_About this exercise_
Beginning with the first line of the data below, reproduce every line unchanged, ending with the line that holds "induction fuel as".
*** Begin section ***
Lemma login_loop_end fuel : forall index forwarded w r w',
  l_enc (side_link (cw_backend w)) = None -> (length (side_stream (cw_backend w)) < fuel)%nat ->
  (forwarded = true -> forwarded_in (side_out (cw_backend w))) ->
  login_loop fuel index forwarded w = (r, w') -> login_end w r w'.
Proof.
  induction fuel as [|fuel IH]; intros index forwarded w r w' He Hlen Hf E; [lia|]. cbn [login_loop] in E.
  unfold mbind at 1, ST_bind at 1 in E. destruct (backend side_read w) as [a w1] eqn:Er.
  apply backend_read in Er as (s1 & Er & ->). pose proof (side_read_returns (cw_backend w)) as Hret. rewrite Er in Hret. cbn [fst] in Hret.
  destruct (side_read_conserves _ _ _ Er) as (Hc & Ho & He1 & _ & Hs).
  assert (forall r0, r0 <> NoFuel -> r0 <> Panic -> r0 <> Ret tt -> side_stream s1 = side_stream (cw_backend w) ->
    login_end w r0 (mkConnect s1 (cw_relay w) (cw_server w))) as Hend.
  { intros r0 H1 H2 H3 H4. split_and!; try done; [by rewrite <- He|]. exists []. by split. }
  destruct a as [[[p raw]|]| | |]; try (by destruct Hret); try (injection E as <- <-; by apply Hend).
  destruct Hs as [Hs Hraw]. unfold mbind at 1, ST_bind at 1 in E.
  destruct (login_packet p index forwarded _) as [b w2] eqn:Ep.
  destruct (tame_login_packet p index forwarded (mkConnect s1 (cw_relay w) (cw_server w)) b w2 I ltac:(cbn; congruence) Ep) as (_ & Hg & Hn1 & Hn2).
  pose proof (grows_stream _ _ Hg) as Hst. cbn [cw_backend] in Hst.
  pose proof (side_read_whole _ _ _ _ Er) as Hwhole.
  destruct b as [next| | |]; try done.
  - pose proof Ep as Ep0. apply login_packet_forwarded in Ep; [|cbn; congruence]. destruct next as [[index' forwarded']|].
    + assert (forall r0 w3, login_end w2 r0 w3 -> login_end w r0 w3) as Htrans.
      { intros r0 w3 (H1 & H2 & H3 & (fs & H4 & H6) & H5). split_and!; try done. exists ((p, raw) :: fs).
        cbn [map snd concat]. rewrite <- app_assoc, H4, Hst. split; [done|]. intros Hlog.
        destruct (login_packet_client _ _ _ _ _ _ Ep0) as [Hid Hcl]; [cbn; congruence|]. cbn [cw_backend] in Hcl.
        rewrite Hc in Hcl. rewrite Hcl in H6. destruct H6 as [Hfr Hend']; [by rewrite after_packet_state|].
        split; [by split|]. intros Hr0. destruct (Hend' Hr0) as (bf & sc & -> & Hsc & Hbf).
        exists ((p, raw) :: bf), sc. split_and!; [done|done|by constructor]. }
      apply Htrans. eapply IH; [apply Hg| | |exact E].
      * rewrite Hst. rewrite <- Hs, length_app in Hlen. destruct raw; [done|]. cbn in Hlen. lia.
      * intros Hf'. destruct (Ep Hf') as [Hfw|?]; [|done]. eapply forwarded_grows; [exact Hg|]. cbn [cw_backend]. rewrite Ho. auto.
    + injection E as <- <-. destruct Ep as [Ep1 Ep2]. split_and!; try done; [apply Hg| |].
      * exists [(p, raw)]. cbn [map snd concat]. rewrite app_nil_r, Hst. split; [done|]. intros _. split; [by split|].
        intros _. exists [], (p, raw). split_and!; [done| |constructor]. by eapply login_packet_success.
      * intros _. split; [done|]. intros Hon. eapply forwarded_grows; [exact Hg|]. cbn [cw_backend]. rewrite Ho. auto.
  - injection E as <- <-. split_and!; try done; [apply Hg|]. exists [(p, raw)]. cbn [map snd concat]. rewrite app_nil_r, Hst.
    split; [done|]. intros _. by split.
Qed.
*** End section ***
_Response to this exercise_
Lemma login_loop_end fuel : forall index forwarded w r w',
  l_enc (side_link (cw_backend w)) = None -> (length (side_stream (cw_backend w)) < fuel)%nat ->
  (forwarded = true -> forwarded_in (side_out (cw_backend w))) ->
  login_loop fuel index forwarded w = (r, w') -> login_end w r w'.
Proof.
  induction fuel as [|fuel IH]; intros index forwarded w r w' He Hlen Hf E; [lia|]. cbn [login_loop] in E.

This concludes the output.